─── EXTRACTED INFORMATION
(* ===== verification/Fmt.v ===== *)
(** * What is printed of values: [std::fmt] and the [Debug] impls

    [Formatter] has the options of a placeholder, and printing gives a text or
    [fmt::Error].  The builders of [std::fmt] the crate's impls use, padding,
    and pretty printing with its indentation, are written out; then follow the
    impls of [src/src/http/], [src/src/https/] and [src/src/proxy/mod.rs].
    What third-party types print is the class [Debug] of them. *)
From S2P Require Import Prelude RustStd Io Uri Connect Tunnel Dns Http Gai Https Proxy.

Inductive Alignment := AlignLeft | AlignRight | AlignCenter.

(** The options of a formatter; [fill] is the text of one character. *)
Record Formatter := MkFormatter {
  fill : bytes;
  align : option Alignment;
  width : option nat;
  precision : option nat;
  alternate : bool
}.

(** [{:?}] and [{:#?}]. *)
Definition PLAIN : Formatter := MkFormatter (b" ") None None None false.
Definition PRETTY : Formatter := MkFormatter (b" ") None None None true.

(** [impl Debug for A]; [None] is [fmt::Error]. *)
Class Debug (A : Type) := debug : A → Formatter → option bytes.

(** ** Builders *)

(** [Formatter::pad] of an ASCII text. *)
Definition pad (s : bytes) (f : Formatter) : option bytes :=
  let s := match precision f with Some n => take n s | None => s end in
  Some match width f with
       | None => s
       | Some w =>
           let n := w - length s in
           let '(pre, post) :=
             match align f with
             | None | Some AlignLeft => (0, n)
             | Some AlignRight => (n, 0)
             | Some AlignCenter => (n / 2, (n + 1) / 2)
             end in
           concat (replicate pre (fill f)) ++ s ++ concat (replicate post (fill f))
       end.

(** [PadAdapter]: four spaces before each line, at the start of the next one
    when [on_newline]. *)
Fixpoint indent (on_newline : bool) (l : bytes) : bytes :=
  match l with
  | [] => []
  | c :: l => (if on_newline then b"    " else []) ++ c :: indent (bool_decide (c = LF)) l
  end.

(** The fields of [debug_struct], [debug_tuple] and [debug_list], between
    [open] and [close]; each prints itself, with its name if it has one. *)
Definition sep (f : Formatter) (first : bool) (open : bytes) : bytes :=
  if alternate f then (if first then open ++ [LF] else [])
  else if first then open else b", ".

Fixpoint entries (f : Formatter) (open : bytes) (first : bool)
    (l : list (Formatter → option bytes)) : option bytes :=
  match l with
  | [] => Some []
  | e :: l =>
      v ← e f;
      rest ← entries f open false l;
      Some (sep f first open ++ (if alternate f then indent true (v ++ b"," ++ [LF]) else v) ++ rest)
  end.

Definition named {A} `{Debug A} (name : bytes) (a : A) : Formatter → option bytes := λ f,
  v ← debug a f; Some (name ++ b": " ++ v).

(** With at least one field. *)
Definition debug_struct (name : bytes) (fields : list (Formatter → option bytes)) (f : Formatter)
    : option bytes :=
  t ← entries f (if alternate f then b" {" else b" { ") true fields;
  Some (name ++ t ++ if alternate f then b"}" else b" }").

Definition debug_tuple (name : bytes) (fields : list (Formatter → option bytes)) (f : Formatter)
    : option bytes :=
  t ← entries f (b"(") true fields;
  Some (name ++ t ++ match fields with [] => [] | _ => b")" end).

#[export] Instance debug_bool : Debug bool := λ x, pad (if x then b"true" else b"false").

(** Slices and vectors: the bracket is there when no entry is. *)
#[export] Instance debug_list {A} `{Debug A} : Debug (list A) := λ l f,
  t ← entries f [] true (map debug l);
  Some (b"[" ++ t ++ b"]").

(** ** Names and resolvers: [http/dns.rs] *)

(** [impl Debug for Name]: the host's. *)
#[export] Instance debug_name `{Debug bytes} : Debug Name := λ self, debug (name_host self).

#[export] Instance debug_gai_addrs : Debug GaiAddrs := λ _, pad (b"GaiAddrs").

Section gai.
Context {W X : Type} `{OS : Oneshot W}.

#[export] Instance debug_gai_task : Debug GaiTask := λ _, pad (b"GaiTask").
#[export] Instance debug_gai_resolver : Debug (GaiResolver X) := λ _, pad (b"GaiResolver").
#[export] Instance debug_gai_future : Debug GaiFuture := λ _, pad (b"GaiFuture").
End gai.

(** ** Connectors and streams: [http/mod.rs], [https/], [proxy/mod.rs] *)

#[export] Instance debug_http_connecting {W R} `{TL : TcpLib W, RV : Resolve W R}
  : Debug (HttpConnecting (W:=W) (R:=R)) := λ _, pad (b"HttpConnecting").

Section https.
Context {T : Type} `{TLS : TlsLib T}.

#[export] Instance debug_https_connector {C} `{Debug C} : Debug (HttpsConnector C) := λ self,
  debug_struct (b"HttpsConnector")
    [named (b"force_https") (force_https self); named (b"http") (http self)].

#[export] Instance debug_tls_stream `{Debug NativeTlsStream} : Debug Https.TlsStream := λ self,
  debug (Https.inner self).

#[export] Instance debug_maybe_stream `{Debug T, Debug NativeTlsStream} : Debug MaybeHttpsStream :=
  λ self,
  match self with
  | Https.Http s => debug_tuple (b"Http") [debug s]
  | Https.Https s => debug_tuple (b"Https") [debug s]
  end.
End https.

(** [write!(f, "_")]. *)
#[export] Instance debug_custom : Debug Custom := λ _ _, Some (b"_").

(** Derived. *)
#[export] Instance debug_intercept : Debug Intercept := λ self,
  match self with
  | All => debug_tuple (b"All") []
  | Http => debug_tuple (b"Http") []
  | Https => debug_tuple (b"Https") []
  | None_ => debug_tuple (b"None") []
  | Custom_ c => debug_tuple (b"Custom") [debug c]
  end.

Section proxy.
Context `{UL : UriLib, HDR : HeaderLib, Debug HMap, Debug Uri}.

(** Derived. *)
#[export] Instance debug_proxy : Debug Proxy := λ self,
  debug_struct (b"Proxy")
    [named (b"intercept") (intercept self); named (b"headers") (headers self);
     named (b"uri") (px_uri self)].

(** [write!] prints the fields with a formatter of its own. *)
#[export] Instance debug_proxy_connector {T C} `{TT : TokioTls T, Debug C}
  : Debug (ProxyConnector (TT:=TT) C) := λ self _,
  proxies ← debug (proxies self) PLAIN;
  connector ← debug (connector self) PLAIN;
  Some (b"ProxyConnector " ++ (if Proxy.tls self is Some _ then [] else b"(unsecured)") ++
        b"{ proxies: " ++ proxies ++ b", connector: " ++ connector ++ b" }").
End proxy.

(** ** Facts *)

Lemma length_fill n (c : byte) : length (concat (replicate n [c])) = n.
Proof. induction n as [|n IH]; [done|]. cbn. by rewrite IH. Qed.

Lemma halves k : k / 2 + (k + 1) / 2 = k.
Proof.
  pose proof (Nat.div_mod_eq k 2). pose proof (Nat.div_mod_eq (k + 1) 2).
  pose proof (Nat.mod_upper_bound k 2). pose proof (Nat.mod_upper_bound (k + 1) 2). lia.
Qed.

(** A padded name is as long as asked for: cut at the precision, then filled to
    the width; as it is when neither is given. *)
Theorem pad_length s f c :
  fill f = [c] →
  ∃ t, pad s f = Some t ∧
    length t = default 0 (width f) `max` length (default s (flip take s <$> precision f)) ∧
    (width f = None → precision f = None → t = s).
Proof.
  intros Hc. unfold pad. eexists. split; [done|].
  destruct (width f) as [w|], (precision f) as [n|]; cbn -[Nat.div]; try done.
  all: split; [|done].
  all: destruct (align f) as [[]|]; rewrite !length_app, Hc, !length_fill; try lia.
  all: match goal with |- context [Nat.div (?k + 1) 2] => pose proof (halves k) end; lia.
Qed.

(** The lines of a text, each with its line end if it has one. *)
Fixpoint lines_of (cur : bytes) (l : bytes) : list bytes :=
  match l with
  | [] => match cur with [] => [] | _ => [cur] end
  | c :: l => if decide (c = LF) then (cur ++ [c]) :: lines_of [] l else lines_of (cur ++ [c]) l
  end.

Lemma indent_from cur l :
  concat (map (app (b"    ")) (lines_of cur l)) =
  match cur with [] => indent true l | _ => b"    " ++ cur ++ indent false l end.
Proof.
  revert cur. induction l as [|c l IH]; intros cur; cbn [lines_of indent].
  - destruct cur as [|x cur]; cbn [map concat]; [done|]. by rewrite !app_nil_r.
  - destruct (decide (c = LF)) as [Hc|Hc].
    + cbn [map concat]. rewrite IH, (bool_decide_true _ Hc), <-!app_assoc. by destruct cur.
    + rewrite IH, (bool_decide_false _ Hc). destruct cur as [|x cur]; cbn [app]; [done|].
      by rewrite <-!app_assoc.
Qed.

(** Pretty printing puts four spaces before each line of what is inside, and
    changes nothing else. *)
Theorem indent_lines l : indent true l = concat (map (app (b"    ")) (lines_of [] l)).
Proof. by rewrite indent_from. Qed.

(** ** The proxy connector *)

Section proxy_facts.
Context `{UL : UriLib, HDR : HeaderLib, DH : Debug HMap, DU : Debug Uri}.
Context {T C : Type} `{TT : TokioTls T, DC : Debug C}.
Implicit Types self : ProxyConnector (TT:=TT) C.

(** Its text is on one line of [write!] whatever the options, and says whether
    there is TLS. *)
Theorem proxy_connector_debug self f t :
  debug self f = Some t →
  debug self PRETTY = Some t ∧
  (Proxy.tls self = None ↔ starts_with t (b"ProxyConnector (unsecured){ ") = true).
Proof.
  intros Ht. split; [exact Ht|]. unfold debug, debug_proxy_connector in Ht.
  apply bind_Some in Ht as (ps & _ & (c & _ & Ht)%bind_Some).
  injection Ht as <-. by destruct (Proxy.tls self) as [k|].
Qed.
End proxy_facts.

(** ** Concrete runs *)

Module Examples.

#[local] Instance debug_unit : Debug unit := λ _, pad (b"()").

#[local] Instance no_tls : TlsLib unit := {|
  TlsConnector := unit;
  NativeTlsStream := unit;
  MidHandshake := unit;
  tls_connect _ _ _ := inl tt;
  tls_handshake _ := inl tt
|}.

Definition connector : HttpsConnector unit := https_from (TLS:=no_tls) tt tt.

Example debug_plain :
  debug connector PLAIN = Some (b"HttpsConnector { force_https: false, http: () }").
Proof. reflexivity. Qed.

Example debug_pretty :
  debug connector PRETTY = Some (b"HttpsConnector {" ++ [LF] ++ b"    force_https: false," ++ [LF] ++
                                 b"    http: ()," ++ [LF] ++ b"}").
Proof. reflexivity. Qed.

Example debug_padded :
  debug (MkGaiAddrs (IpAddrs_new [])) (MkFormatter (b"*") (Some AlignCenter) (Some 8) (Some 3) false) =
    Some (b"**Gai***").
Proof. reflexivity. Qed.

Example debug_intercepts :
  debug [All; Custom_ (MkCustom (λ _ _ _, true))] PLAIN = Some (b"[All, Custom(_)]").
Proof. reflexivity. Qed.
End Examples.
──────
**TASK TO CARRY OUT:** Count the lines above that contain the word "four", and give only that number.

**SOLVED PROBLEM:** 2